-- Data for the task follows --
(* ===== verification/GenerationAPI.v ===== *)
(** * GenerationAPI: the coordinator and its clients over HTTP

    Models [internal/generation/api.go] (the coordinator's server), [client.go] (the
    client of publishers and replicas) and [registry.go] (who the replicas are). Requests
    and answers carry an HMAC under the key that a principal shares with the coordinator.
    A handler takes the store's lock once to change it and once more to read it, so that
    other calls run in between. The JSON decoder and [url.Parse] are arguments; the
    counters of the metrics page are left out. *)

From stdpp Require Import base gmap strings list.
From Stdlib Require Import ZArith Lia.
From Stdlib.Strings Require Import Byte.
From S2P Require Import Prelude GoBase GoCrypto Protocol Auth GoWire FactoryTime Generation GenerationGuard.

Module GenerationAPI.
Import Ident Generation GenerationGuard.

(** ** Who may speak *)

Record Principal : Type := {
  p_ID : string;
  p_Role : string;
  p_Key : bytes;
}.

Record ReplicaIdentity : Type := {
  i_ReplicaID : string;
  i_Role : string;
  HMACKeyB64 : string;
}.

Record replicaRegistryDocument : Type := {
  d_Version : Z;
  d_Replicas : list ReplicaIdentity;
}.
-- Data for the task concluded --
-- Data for the task follows --
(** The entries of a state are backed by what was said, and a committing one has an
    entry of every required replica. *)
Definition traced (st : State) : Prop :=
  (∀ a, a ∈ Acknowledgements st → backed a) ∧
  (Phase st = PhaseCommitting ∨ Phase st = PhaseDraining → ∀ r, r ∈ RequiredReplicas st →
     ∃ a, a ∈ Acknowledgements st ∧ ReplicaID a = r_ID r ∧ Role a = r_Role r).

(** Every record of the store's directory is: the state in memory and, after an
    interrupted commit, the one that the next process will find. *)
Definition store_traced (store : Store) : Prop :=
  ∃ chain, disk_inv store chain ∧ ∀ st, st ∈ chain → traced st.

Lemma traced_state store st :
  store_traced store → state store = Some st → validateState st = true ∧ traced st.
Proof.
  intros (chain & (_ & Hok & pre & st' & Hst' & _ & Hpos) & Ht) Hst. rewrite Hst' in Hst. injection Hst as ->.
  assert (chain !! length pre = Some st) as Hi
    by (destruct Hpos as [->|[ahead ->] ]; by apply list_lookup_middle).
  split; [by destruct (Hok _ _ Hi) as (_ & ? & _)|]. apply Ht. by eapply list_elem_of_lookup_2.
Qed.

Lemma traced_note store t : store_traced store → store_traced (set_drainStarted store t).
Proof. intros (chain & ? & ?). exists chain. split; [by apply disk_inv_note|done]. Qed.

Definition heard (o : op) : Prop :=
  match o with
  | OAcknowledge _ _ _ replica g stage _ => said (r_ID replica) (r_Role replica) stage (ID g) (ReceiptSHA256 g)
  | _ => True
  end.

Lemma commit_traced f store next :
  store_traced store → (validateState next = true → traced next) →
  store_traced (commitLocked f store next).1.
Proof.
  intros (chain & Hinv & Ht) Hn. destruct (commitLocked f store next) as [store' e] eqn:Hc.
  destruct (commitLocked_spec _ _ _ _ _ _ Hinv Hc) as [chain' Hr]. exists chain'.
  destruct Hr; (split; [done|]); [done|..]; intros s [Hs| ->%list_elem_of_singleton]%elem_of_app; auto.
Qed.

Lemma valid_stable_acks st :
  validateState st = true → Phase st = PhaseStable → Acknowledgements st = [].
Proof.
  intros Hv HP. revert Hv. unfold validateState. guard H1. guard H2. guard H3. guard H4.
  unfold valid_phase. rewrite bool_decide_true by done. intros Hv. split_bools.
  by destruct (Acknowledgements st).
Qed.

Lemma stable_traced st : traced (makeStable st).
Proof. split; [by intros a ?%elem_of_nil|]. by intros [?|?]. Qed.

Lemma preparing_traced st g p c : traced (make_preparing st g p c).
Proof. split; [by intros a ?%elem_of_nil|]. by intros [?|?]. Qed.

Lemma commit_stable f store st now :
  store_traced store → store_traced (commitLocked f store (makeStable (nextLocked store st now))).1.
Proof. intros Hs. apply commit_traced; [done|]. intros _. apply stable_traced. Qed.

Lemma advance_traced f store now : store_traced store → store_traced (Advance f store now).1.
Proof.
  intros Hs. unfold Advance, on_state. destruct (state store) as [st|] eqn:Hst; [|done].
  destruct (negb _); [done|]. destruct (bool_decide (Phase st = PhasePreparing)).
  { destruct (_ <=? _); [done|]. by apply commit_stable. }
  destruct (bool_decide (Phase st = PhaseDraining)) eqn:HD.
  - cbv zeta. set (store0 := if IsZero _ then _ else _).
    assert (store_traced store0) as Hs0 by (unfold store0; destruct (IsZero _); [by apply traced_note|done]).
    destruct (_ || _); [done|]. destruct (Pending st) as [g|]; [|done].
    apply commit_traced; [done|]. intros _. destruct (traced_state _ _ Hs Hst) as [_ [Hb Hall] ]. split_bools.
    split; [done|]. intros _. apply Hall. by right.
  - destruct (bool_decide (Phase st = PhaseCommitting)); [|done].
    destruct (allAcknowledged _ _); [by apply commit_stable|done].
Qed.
-- Data for the task concluded --
**Task description**
Would you output, from the records above, exactly the run of lines that starts at the line containing "(* ===== verification/GenerationAPI.v" and ends at the line containing "and answers carry", and only that run?

**Solved exercise**
(* ===== verification/GenerationAPI.v ===== *)
(** * GenerationAPI: the coordinator and its clients over HTTP

    Models [internal/generation/api.go] (the coordinator's server), [client.go] (the
    client of publishers and replicas) and [registry.go] (who the replicas are). Requests
    and answers carry an HMAC under the key that a principal shares with the coordinator.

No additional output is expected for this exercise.